Conclusion: The faller-down or prone position during sleep has a meaningful relationship with varicocele, which may be due to increased intra-abdominal pressure. More studies are needed to confirm this hypothesis.

 

Treatment of Unconsummated Marriage in Psychogenic Erectile Dysfunction among Iranian Couples

Seyed Kazem Foroutan, Maryam Jadid-Milani, Zeynab Lashani, Feraidoon Khayyamfar

Urology Journal, Vol. 23 No. 02 (2026), 20 June 2026, Page 73-79
https://doi.org/10.22037/uj.v23i00.8666

Purpose: Sexual dysfunction associated with psychological reasons is one of the factors impacting unfulfilled marriages. There are limited data on treatment outcomes in this context. The aim of this study was determining the treatment of unconsummated marriage in psychogenic erectile dysfunction in Iranian Couples.

Materials and Methods: A total of 66 cases were selected from individuals referred to the Family Health Clinic (from 2006 to 2019), who had unconsummated marriages and experienced psychogenic erectile dysfunction, meeting the inclusion criteria for the study. Research tools included couples' demographic information, face-to-face interviews, and the International Index of Erectile Function (IIEF). The treatment was based on couple’s therapy. In the initial session, a comprehensive assessment of the couples' condition was conducted, and research instruments were completed. Additionally, during this session, the formation of psychogenic erectile dysfunction and the lack of successful foreplay were discussed. In subsequent sessions, desensitization, instruction on foreplay, and intercourse were addressed. Treatment success was defined as the ability to achieve complete vaginal penetration. Data was analyzed using SPSS 16 software.
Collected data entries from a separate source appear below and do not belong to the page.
(* ===== verification/PgCodec.v ===== *)
(** * The PostgreSQL encoding of values ([postgres.go], lines 334-501)

    Formats, type OIDs, row descriptions, and the text and binary encodings of
    result values ([pgValue]) and parameters ([pgParameter]).  A Go [[]byte] that
    may be nil is an [option string]; OIDs and format codes are integers. *)
From S2P Require Export Select.
Open Scope Z_scope.
Open Scope go_scope.

(** ** [encoding/binary] *)

(** The [n] bytes of an unsigned integer, most significant first. *)
Fixpoint bigEndian (n : nat) (z : Z) : string :=
  match n with
  | O => ""
  | S n => bigEndian n (z / 256) +:+ str1 (chr (z mod 256))
  end.
(** The unsigned integer of big-endian bytes, after [acc]. *)
Fixpoint bigEndianValue (acc : Z) (s : string) : Z :=
  match s with
  | EmptyString => acc
  | String c s' => bigEndianValue (acc * 256 + zc c) s'
  end.
(** [binary.BigEndian.PutUint64(b, uint64(n))] *)
Definition putUint64 (n : Z) : string := bigEndian 8 (n mod 2 ^ 64).
(** [binary.BigEndian.Uint16], [Uint32] and [Uint64]: they read the first [n] bytes
    and panic when there are fewer. *)
Definition uintBE (n : nat) (data : string) : res Z :=
  if (String.length data <? n)%nat then Panic "index out of range"
  else Ok (bigEndianValue 0 (String.substring 0 n data)).
(** The signed integer of a width with these bits: [int64(u)], [int32(u)], [int16(u)]. *)
Definition signed (bits u : Z) : Z := wrap bits u.

(** ** Formats *)

(** [formatAt] *)
Definition formatAt (f : list Z) (i : nat) : Z :=
  match f with
  | [] => 0
  | [x] => x
  | _ => default 0 (f !! i)
  end.

(** [validFormats] *)
Definition validFormats (f : list Z) (n : nat) : bool :=
  if negb (length f =? 0)%nat && negb (length f =? 1)%nat && negb (length f =? n)%nat then false
  else forallb (fun v => (v =? 0) || (v =? 1)) f.

(** [pgOID] *)
Definition pgOID (f : Field) : Z :=
  match f_Type f with
  | MYSQL_TYPE_TINY => 16
  | MYSQL_TYPE_LONGLONG => 20
  | MYSQL_TYPE_DOUBLE => 701
  | _ => 25
  end.

(** [pgproto3.FieldDescription] *)
Record FieldDescription := mk_FieldDescription {
  fd_Name : string;
  fd_DataTypeOID : Z;
  fd_DataTypeSize : Z;
  fd_TypeModifier : Z;
  fd_Format : Z
}.

(** One field of [pgDescription]. *)
Definition describeField (formats : list Z) (i : nat) (f : Field) : FieldDescription :=
  let oid := pgOID f in
  let size := if (oid =? 20) || (oid =? 701) then 8 else if oid =? 16 then 1 else -1 in
  mk_FieldDescription (f_Name f) oid size (-1) (formatAt formats i).

(** [pgDescription], on the fields of the result set *)
Definition pgDescription (fields : list Field) (formats : list Z) : list FieldDescription :=
  imap (describeField formats) fields.

Section values.
Context `{U : UnicodeTables} `{F : GoFloat} `{J : GoJson} `{K : Hack}.

(** [fmt.Sprint] *)
Definition sprint (v : value) : string :=
  match v with
  | VNil => "<nil>"
  | VBool b => formatBool b
  | VInt8 z | VInt16 z | VInt32 z | VInt64 z | VInt z => formatInt z
  | VUint8 z | VUint16 z | VUint32 z | VUint64 z | VUint z => formatInt z
  | VFloat32 b => sprintFloat32 b
  | VFloat64 b => sprintFloat64 b
  | VFloats l => "[" +:+ join (map sprintFloat32 l) " " +:+ "]"
  | VBytes s =>
      "[" +:+ join (map (fun c => formatInt (zc c)) (String.list_ascii_of_string (default "" s))) " "
      +:+ "]"
  | VString s => s
  | VOther t => sprintOther t
  end.

(** [pgValue] *)
Definition pgValue (v : value) (oid format : Z) : res (option string) :=
  match v with
  | VNil => Ok None
  | _ =>
      if format =? 0 then formatValue v
      else if oid =? 16 then
        match v with
        | VBool x => Ok (Some (str1 (chr (if x then 1 else 0))))
        | _ => Err "expected bool"
        end
      else if oid =? 20 then
        n ← parseInt (sprint v) 64; Ok (Some (putUint64 n))
      else if oid =? 701 then
        n ← of_sum (parseFloat (sprint v) 64); Ok (Some (putUint64 n))
      else formatValue v
  end.

(** [pgParameter] *)
Definition pgParameter (data : option string) (oid format : Z) : res value :=
  match data with
  | None => Ok VNil
  | Some data =>
      let n := String.length data in
      let invalid := Err ("unsupported binary parameter OID " +:+ formatInt oid
                          +:+ " or invalid length") in
      if format =? 0 then
        if oid =? 16 then VBool <$> parseBool data
        else if (oid =? 20) || (oid =? 21) || (oid =? 23) then VInt64 <$> parseInt data 64
        else if (oid =? 700) || (oid =? 701) then VFloat64 <$> of_sum (parseFloat data 64)
        else Ok (VString data)
      else if oid =? 16 then
        match data with
        | String c EmptyString => if zc c <=? 1 then Ok (VBool (zc c =? 1)) else invalid
        | _ => invalid
        end
      else if oid =? 20 then
        if (n =? 8)%nat then u ← uintBE 8 data; Ok (VInt64 (signed 64 u)) else invalid
      else if oid =? 23 then
        if (n =? 4)%nat then u ← uintBE 4 data; Ok (VInt32 (signed 32 u)) else invalid
      else if oid =? 21 then
        if (n =? 2)%nat then u ← uintBE 2 data; Ok (VInt16 (signed 16 u)) else invalid
      else if oid =? 701 then
        if (n =? 8)%nat then u ← uintBE 8 data; Ok (VFloat64 u) else invalid
      else if oid =? 700 then
        if (n =? 4)%nat then u ← uintBE 4 data; Ok (VFloat32 u) else invalid
      else if (oid =? 25) || (oid =? 1043) || (oid =? 114) then Ok (VString data)
      else invalid
  end.

(** The rows that [pgRows] has sent when it returns, and its error. *)
Fixpoint encodeRow (fields : list Field) (formats : list Z) (i : nat) (row : list value)
    : res (list (option string)) :=
  match row with
  | [] => Ok []
  | v :: row' =>
      match fields !! i with
      | None => Panic "index out of range"
      | Some f =>
          x ← pgValue v (pgOID f) (formatAt formats i);
          xs ← encodeRow fields formats (S i) row';
          Ok (x :: xs)
      end
  end.

(** [r.Values[start:end]]: it panics when the bounds are not ordered. *)
Definition sliceRows {A} (l : list A) (start end_ : nat) : res (list A) :=
  if ((start <=? end_) && (end_ <=? length l))%nat then Ok (drop start (take end_ l))
  else Panic "slice bounds out of range".

(** [pgTag] *)
Definition pgTag (q : string) (r : Result) : string :=
  match fields q with
  | [] => ""
  | word :: rest =>
      let verb := toUpper word in
      match r_Resultset r with
      | Some rs => "SELECT " +:+ formatInt (Z.of_nat (length (rs_Values rs)))
      | None =>
          if (verb =?s "INSERT") || (verb =?s "UPSERT") || (verb =?s "REPLACE")
          then "INSERT 0 " +:+ formatInt (r_AffectedRows r)
          else if verb =?s "DELETE" then "DELETE " +:+ formatInt (r_AffectedRows r)
          else if (verb =?s "CREATE") || (verb =?s "DROP") then
            match rest with
            | word2 :: _ => verb +:+ " " +:+ toUpper word2
            | [] => verb
            end
          else verb
      end
  end.
End values.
Results: All 66 couples continued the treatment until they achieved successful vaginal penetration. All International Index of Erectile Function (IIEF) domains improved significantly after couple-based behavioral therapy in men with psychogenic erectile dysfunction in unconsummated marriages (all p < .001; large effect sizes for most domains). No significant associations were found between educational level, place of residence, engagement duration, or marriage duration and post-treatment scores (all p > 0.05). Male age correlated negatively with overall ED (r = −.314, P = .001), erectile function (r = −.361, P = .003), intercourse satisfaction (r = −.365, P = .003), and overall satisfaction (r = −.266, P = .031). Similar negative associations were observed for female age with overall ED (r = −.371, P = .002), erectile function (r = −.354, P = .004), intercourse satisfaction (r = −.344, P = .005), and overall satisfaction (r = −.246, P = .047).

Conclusion: Psychogenic erectile dysfunction in unconsummated marriage can be addressed through couple-based therapy.